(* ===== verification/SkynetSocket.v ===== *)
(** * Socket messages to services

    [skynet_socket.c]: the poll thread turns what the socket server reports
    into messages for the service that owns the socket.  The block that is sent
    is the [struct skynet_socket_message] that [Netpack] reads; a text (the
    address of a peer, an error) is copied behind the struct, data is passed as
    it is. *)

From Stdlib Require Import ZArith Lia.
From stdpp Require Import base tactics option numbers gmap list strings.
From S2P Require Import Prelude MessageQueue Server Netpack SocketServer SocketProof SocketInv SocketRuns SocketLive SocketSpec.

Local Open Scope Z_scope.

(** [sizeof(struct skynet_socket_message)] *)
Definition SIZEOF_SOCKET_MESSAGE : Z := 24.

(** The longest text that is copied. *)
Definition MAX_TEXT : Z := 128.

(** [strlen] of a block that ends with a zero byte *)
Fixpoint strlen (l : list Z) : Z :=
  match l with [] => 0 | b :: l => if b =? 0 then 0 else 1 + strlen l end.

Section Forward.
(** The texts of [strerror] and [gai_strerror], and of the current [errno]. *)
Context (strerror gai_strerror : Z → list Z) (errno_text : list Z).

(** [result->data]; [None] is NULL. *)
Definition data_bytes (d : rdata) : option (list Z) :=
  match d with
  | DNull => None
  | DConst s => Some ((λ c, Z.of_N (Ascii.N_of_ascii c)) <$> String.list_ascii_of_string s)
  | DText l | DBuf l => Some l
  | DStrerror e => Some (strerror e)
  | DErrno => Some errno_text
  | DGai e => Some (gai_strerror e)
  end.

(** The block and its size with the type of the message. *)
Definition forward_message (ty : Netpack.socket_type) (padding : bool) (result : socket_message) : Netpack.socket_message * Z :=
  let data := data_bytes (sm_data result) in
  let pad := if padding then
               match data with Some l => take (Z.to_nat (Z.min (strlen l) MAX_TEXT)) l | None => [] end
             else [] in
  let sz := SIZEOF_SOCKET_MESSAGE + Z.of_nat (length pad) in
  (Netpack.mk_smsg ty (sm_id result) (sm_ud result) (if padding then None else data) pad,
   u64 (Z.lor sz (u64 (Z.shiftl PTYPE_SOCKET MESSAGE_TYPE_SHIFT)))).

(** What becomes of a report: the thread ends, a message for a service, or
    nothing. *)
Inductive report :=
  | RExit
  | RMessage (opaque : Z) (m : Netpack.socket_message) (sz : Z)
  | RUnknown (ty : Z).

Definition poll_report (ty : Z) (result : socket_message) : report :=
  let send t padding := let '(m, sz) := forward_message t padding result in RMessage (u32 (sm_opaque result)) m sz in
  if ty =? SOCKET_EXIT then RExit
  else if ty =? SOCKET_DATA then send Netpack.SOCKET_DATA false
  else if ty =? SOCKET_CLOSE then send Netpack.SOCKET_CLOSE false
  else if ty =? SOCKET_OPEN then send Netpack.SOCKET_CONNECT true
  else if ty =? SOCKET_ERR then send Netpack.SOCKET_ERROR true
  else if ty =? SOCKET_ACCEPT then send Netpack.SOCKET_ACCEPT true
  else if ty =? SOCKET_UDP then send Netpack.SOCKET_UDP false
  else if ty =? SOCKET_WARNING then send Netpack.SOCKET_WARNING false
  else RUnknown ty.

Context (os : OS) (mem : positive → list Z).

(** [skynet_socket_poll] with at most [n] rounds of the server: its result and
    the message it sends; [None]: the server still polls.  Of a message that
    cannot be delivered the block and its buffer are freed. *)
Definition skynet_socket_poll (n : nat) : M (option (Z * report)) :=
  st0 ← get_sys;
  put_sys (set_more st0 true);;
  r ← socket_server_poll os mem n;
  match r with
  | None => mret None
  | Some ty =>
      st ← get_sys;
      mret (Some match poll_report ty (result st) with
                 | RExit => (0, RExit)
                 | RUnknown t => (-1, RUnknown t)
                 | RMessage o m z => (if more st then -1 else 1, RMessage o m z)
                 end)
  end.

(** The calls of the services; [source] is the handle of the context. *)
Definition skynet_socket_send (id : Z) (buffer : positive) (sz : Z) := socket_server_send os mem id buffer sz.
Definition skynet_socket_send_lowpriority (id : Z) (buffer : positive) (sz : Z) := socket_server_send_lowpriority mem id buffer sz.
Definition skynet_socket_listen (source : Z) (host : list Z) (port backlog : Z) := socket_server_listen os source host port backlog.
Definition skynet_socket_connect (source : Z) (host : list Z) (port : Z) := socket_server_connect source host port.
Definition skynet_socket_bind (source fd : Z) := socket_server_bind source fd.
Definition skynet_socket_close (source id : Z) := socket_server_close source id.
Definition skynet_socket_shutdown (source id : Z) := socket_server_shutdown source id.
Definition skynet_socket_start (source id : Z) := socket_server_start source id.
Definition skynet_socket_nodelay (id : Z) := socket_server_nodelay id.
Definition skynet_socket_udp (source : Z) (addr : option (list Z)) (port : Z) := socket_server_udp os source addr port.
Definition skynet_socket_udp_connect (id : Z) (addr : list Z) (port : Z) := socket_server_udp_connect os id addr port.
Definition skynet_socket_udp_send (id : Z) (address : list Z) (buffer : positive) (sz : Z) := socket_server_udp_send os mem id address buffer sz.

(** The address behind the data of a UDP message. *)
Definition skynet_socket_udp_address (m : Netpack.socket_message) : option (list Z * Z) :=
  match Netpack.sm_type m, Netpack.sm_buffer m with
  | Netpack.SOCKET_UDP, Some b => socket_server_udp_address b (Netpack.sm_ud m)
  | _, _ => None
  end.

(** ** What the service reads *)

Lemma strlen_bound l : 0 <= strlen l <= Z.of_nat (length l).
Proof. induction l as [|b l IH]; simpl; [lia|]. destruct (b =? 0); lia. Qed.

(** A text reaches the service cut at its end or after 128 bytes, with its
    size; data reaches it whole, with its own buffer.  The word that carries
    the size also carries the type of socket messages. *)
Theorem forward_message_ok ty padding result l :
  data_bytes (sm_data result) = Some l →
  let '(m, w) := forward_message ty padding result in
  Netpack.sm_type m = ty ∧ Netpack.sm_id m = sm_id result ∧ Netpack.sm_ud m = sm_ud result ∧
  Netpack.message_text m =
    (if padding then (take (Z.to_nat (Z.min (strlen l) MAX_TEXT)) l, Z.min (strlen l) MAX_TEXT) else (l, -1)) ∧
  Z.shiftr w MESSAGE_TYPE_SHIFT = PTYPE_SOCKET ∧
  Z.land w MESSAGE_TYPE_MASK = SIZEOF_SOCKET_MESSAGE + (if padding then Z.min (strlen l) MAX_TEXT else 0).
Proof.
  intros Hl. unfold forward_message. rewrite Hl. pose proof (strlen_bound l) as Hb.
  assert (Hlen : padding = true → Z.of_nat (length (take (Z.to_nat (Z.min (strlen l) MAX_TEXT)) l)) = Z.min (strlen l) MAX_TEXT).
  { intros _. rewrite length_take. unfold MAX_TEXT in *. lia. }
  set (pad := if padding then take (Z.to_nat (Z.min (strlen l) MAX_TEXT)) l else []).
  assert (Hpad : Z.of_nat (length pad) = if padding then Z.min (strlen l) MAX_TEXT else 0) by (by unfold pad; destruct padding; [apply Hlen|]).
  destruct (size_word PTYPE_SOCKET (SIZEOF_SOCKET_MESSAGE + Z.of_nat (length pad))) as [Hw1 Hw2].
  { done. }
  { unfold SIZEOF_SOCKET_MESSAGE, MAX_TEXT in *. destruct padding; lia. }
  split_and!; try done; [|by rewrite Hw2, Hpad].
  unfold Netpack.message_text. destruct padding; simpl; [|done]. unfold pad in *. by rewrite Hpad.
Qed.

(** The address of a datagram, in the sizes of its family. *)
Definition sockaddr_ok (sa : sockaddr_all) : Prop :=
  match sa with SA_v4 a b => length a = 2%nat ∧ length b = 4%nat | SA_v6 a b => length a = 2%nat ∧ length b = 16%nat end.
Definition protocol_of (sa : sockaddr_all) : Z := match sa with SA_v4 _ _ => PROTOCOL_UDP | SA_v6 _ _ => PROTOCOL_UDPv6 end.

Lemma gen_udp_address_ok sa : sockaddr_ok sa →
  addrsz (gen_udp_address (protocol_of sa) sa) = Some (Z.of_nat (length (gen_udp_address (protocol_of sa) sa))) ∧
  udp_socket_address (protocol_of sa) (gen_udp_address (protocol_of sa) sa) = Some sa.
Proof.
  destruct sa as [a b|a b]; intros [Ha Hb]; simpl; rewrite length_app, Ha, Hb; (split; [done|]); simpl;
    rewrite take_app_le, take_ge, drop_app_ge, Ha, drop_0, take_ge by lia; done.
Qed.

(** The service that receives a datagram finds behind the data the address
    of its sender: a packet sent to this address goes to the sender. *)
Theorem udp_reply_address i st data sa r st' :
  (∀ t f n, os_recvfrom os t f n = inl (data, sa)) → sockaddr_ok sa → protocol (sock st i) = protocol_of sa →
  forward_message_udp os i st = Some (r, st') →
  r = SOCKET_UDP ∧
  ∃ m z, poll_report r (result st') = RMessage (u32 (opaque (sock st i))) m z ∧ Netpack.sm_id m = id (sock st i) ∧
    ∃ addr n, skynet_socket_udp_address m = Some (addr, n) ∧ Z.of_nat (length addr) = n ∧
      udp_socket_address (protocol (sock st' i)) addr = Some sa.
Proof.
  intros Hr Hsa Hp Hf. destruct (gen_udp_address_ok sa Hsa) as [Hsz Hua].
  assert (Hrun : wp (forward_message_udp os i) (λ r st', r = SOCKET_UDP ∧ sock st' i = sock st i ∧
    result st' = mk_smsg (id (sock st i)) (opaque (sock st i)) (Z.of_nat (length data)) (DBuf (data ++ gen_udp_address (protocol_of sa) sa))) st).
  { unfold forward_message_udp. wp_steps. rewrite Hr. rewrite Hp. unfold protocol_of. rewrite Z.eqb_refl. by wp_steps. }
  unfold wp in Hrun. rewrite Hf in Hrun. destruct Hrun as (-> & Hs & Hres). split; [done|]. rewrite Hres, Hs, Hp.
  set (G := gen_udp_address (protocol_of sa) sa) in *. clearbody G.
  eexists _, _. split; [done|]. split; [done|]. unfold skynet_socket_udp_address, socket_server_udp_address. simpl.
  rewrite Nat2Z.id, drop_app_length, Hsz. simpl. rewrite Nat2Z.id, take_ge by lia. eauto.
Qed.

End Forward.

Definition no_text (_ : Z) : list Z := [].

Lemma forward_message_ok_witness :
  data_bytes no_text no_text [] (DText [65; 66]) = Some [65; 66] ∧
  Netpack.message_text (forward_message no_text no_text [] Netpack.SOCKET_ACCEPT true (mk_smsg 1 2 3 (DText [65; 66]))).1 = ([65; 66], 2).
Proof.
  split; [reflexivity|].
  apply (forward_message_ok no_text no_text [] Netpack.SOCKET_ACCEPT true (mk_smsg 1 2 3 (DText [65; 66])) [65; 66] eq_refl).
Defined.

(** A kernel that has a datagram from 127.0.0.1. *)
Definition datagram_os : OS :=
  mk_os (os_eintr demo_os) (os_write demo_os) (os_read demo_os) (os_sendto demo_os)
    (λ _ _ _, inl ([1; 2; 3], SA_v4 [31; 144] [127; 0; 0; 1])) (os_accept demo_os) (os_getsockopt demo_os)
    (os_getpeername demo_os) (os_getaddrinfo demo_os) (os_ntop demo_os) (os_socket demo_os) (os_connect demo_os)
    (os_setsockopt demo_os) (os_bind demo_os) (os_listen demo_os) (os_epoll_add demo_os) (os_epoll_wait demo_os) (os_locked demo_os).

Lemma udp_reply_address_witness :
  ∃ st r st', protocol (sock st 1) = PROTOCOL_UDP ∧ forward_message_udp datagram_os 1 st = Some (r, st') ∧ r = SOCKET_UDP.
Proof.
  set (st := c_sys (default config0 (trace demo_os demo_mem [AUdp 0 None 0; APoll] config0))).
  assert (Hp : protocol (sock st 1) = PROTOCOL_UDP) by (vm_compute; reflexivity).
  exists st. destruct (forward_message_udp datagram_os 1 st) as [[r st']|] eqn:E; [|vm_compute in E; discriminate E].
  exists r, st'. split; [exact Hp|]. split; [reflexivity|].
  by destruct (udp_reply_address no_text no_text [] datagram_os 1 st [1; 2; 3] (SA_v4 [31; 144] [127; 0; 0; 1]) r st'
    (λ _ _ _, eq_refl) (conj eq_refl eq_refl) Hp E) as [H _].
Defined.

■ **What you are asked to do**
This exercise requires the lines of the entries containing the string "carries".

■ **Completed task**
    size; data reaches it whole, with its own buffer.  The word that carries
    the size also carries the type of socket messages. *)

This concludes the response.